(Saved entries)
•••••

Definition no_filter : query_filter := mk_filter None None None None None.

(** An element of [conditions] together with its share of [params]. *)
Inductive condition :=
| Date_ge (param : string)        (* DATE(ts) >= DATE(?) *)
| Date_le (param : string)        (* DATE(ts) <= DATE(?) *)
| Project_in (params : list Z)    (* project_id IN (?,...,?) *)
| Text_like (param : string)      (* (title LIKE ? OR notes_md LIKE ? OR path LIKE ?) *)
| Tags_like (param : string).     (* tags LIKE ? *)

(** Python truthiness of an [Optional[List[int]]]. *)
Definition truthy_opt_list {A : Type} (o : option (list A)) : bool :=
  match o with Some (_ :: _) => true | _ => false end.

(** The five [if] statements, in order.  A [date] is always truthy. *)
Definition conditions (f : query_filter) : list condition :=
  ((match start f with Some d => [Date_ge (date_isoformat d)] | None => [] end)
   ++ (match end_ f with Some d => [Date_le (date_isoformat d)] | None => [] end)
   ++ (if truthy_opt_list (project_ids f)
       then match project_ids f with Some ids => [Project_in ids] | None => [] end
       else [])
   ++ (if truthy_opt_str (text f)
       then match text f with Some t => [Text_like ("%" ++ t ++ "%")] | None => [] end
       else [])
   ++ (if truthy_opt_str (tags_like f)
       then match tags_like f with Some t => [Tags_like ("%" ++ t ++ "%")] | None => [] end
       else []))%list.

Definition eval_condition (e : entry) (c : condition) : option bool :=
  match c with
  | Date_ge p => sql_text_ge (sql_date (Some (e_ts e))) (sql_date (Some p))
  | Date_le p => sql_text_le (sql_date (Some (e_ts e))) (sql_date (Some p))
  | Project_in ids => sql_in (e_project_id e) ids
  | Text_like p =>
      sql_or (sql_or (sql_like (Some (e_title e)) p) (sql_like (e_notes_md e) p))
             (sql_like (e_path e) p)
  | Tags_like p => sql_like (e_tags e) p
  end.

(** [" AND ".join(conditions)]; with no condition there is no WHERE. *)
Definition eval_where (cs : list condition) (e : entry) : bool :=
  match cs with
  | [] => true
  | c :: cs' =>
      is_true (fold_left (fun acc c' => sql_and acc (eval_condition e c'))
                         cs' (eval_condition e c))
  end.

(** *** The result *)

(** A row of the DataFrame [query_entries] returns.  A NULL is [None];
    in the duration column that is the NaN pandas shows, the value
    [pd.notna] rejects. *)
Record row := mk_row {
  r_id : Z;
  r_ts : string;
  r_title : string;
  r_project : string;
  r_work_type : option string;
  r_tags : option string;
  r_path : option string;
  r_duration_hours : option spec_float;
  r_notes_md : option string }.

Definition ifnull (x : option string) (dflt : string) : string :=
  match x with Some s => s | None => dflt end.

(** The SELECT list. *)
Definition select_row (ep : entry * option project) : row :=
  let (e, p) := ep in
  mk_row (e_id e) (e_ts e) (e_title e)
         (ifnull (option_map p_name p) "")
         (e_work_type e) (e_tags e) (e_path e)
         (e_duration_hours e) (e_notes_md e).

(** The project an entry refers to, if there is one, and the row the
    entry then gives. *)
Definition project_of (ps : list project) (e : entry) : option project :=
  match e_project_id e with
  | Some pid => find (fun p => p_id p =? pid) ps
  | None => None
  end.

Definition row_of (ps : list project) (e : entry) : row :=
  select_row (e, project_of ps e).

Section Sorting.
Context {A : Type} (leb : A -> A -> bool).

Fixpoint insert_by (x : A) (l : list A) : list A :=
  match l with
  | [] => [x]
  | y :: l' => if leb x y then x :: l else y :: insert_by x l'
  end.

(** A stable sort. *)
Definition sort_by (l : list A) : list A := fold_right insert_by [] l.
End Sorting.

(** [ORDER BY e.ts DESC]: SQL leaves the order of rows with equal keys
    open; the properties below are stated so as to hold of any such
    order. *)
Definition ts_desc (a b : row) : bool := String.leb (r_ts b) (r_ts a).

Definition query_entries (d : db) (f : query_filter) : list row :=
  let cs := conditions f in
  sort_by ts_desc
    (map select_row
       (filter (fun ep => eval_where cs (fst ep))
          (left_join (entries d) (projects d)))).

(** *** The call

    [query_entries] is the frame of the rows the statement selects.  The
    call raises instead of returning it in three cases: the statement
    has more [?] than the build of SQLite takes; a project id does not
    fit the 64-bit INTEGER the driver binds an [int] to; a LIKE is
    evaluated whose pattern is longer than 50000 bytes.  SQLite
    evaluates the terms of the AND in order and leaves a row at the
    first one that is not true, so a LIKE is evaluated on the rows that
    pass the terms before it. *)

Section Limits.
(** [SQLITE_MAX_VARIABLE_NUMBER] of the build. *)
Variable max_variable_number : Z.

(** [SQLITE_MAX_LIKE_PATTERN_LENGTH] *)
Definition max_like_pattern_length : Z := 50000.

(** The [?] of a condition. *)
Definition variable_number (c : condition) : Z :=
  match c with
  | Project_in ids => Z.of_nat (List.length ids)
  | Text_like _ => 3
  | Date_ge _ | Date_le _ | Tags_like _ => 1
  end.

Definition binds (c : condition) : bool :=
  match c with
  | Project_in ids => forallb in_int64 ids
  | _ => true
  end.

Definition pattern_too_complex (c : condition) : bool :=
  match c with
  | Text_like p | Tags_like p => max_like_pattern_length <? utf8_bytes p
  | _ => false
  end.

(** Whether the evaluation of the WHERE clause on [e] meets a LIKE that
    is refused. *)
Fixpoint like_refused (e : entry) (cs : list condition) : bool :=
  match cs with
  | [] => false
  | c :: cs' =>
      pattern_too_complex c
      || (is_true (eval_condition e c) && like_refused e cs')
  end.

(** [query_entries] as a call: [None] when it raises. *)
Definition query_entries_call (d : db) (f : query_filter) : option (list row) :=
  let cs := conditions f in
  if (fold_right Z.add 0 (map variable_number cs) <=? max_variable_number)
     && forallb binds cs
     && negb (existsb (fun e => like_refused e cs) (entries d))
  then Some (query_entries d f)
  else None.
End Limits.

•••••

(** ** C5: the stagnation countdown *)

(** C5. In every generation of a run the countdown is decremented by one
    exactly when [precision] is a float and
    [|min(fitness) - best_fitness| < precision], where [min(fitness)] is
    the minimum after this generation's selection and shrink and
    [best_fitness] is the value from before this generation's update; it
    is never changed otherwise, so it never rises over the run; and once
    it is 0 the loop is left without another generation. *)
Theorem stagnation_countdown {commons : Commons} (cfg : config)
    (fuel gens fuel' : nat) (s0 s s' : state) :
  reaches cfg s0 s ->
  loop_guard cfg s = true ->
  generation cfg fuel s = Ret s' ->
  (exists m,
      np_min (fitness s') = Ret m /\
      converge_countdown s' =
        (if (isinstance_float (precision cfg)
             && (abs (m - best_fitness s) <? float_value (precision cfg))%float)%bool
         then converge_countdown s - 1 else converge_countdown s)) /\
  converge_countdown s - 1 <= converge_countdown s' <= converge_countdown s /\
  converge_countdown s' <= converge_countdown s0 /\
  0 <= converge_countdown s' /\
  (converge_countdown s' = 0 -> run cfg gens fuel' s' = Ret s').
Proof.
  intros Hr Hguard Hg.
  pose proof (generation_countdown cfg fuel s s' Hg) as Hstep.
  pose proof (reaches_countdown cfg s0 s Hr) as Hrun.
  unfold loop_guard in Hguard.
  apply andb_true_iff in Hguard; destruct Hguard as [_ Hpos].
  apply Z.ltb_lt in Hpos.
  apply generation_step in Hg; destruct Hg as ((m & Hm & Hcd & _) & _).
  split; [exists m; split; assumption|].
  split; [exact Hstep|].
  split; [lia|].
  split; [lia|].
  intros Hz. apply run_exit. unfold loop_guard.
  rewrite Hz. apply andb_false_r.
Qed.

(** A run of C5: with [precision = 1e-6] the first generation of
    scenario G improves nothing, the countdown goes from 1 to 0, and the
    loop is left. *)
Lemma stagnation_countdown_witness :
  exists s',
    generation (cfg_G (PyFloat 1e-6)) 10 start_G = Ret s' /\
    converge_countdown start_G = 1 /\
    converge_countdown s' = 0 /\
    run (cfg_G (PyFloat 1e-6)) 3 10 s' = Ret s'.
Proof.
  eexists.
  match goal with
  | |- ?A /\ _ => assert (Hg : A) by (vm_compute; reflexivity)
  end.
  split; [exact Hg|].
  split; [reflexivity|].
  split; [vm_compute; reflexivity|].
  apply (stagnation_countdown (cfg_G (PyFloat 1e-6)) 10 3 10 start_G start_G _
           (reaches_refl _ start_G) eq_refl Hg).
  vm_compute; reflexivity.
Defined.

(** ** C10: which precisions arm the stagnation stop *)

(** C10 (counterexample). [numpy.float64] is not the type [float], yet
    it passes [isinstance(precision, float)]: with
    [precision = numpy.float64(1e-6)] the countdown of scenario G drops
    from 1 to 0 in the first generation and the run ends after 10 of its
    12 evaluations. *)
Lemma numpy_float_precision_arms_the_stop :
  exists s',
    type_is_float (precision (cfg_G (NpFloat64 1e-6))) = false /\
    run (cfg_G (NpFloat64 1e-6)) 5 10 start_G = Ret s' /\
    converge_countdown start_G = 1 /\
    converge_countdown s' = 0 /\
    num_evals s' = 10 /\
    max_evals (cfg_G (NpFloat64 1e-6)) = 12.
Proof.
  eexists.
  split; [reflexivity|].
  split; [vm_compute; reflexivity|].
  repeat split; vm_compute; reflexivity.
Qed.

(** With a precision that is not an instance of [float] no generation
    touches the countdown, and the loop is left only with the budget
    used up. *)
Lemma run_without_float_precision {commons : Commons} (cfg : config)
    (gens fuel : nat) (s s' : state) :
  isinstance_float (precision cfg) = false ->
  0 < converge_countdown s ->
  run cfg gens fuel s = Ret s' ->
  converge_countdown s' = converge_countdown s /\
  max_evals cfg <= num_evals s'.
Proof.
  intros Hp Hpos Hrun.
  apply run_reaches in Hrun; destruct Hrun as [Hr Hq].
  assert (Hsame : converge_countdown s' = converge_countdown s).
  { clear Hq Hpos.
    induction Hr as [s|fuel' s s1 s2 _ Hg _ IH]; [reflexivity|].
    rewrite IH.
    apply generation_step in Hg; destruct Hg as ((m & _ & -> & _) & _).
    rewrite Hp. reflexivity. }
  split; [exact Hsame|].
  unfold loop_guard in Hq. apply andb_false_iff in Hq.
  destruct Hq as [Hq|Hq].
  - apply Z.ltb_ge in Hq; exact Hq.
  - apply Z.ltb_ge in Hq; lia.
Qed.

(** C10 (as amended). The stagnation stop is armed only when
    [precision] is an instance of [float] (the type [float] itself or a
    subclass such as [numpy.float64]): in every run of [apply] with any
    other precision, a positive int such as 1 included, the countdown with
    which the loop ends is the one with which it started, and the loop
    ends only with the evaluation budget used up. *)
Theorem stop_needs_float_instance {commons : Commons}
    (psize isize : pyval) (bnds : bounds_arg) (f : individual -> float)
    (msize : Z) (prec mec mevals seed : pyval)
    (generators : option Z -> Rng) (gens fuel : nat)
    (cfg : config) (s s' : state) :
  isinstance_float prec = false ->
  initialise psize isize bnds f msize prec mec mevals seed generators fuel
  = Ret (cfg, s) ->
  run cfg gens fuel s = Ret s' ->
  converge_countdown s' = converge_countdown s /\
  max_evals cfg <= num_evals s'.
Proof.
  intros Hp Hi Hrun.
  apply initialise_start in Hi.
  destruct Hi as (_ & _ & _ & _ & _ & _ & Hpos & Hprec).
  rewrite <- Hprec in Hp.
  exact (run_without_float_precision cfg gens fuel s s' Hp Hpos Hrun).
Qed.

•••••

» AIM OF THE TASK:
Above are some lines. Repeat exactly, and only, those from the line that has "apply Z.ltb_lt in Hpos." through the line that has "run (cfg_G (PyFloat".

» EXERCISE SOLUTION:
  apply Z.ltb_lt in Hpos.
  apply generation_step in Hg; destruct Hg as ((m & Hm & Hcd & _) & _).
  split; [exists m; split; assumption|].
  split; [exact Hstep|].
  split; [lia|].
  split; [lia|].
  intros Hz. apply run_exit. unfold loop_guard.
  rewrite Hz. apply andb_false_r.
Qed.

(** A run of C5: with [precision = 1e-6] the first generation of
    scenario G improves nothing, the countdown goes from 1 to 0, and the
    loop is left. *)
Lemma stagnation_countdown_witness :
  exists s',
    generation (cfg_G (PyFloat 1e-6)) 10 start_G = Ret s' /\
    converge_countdown start_G = 1 /\
    converge_countdown s' = 0 /\
    run (cfg_G (PyFloat 1e-6)) 3 10 s' = Ret s'.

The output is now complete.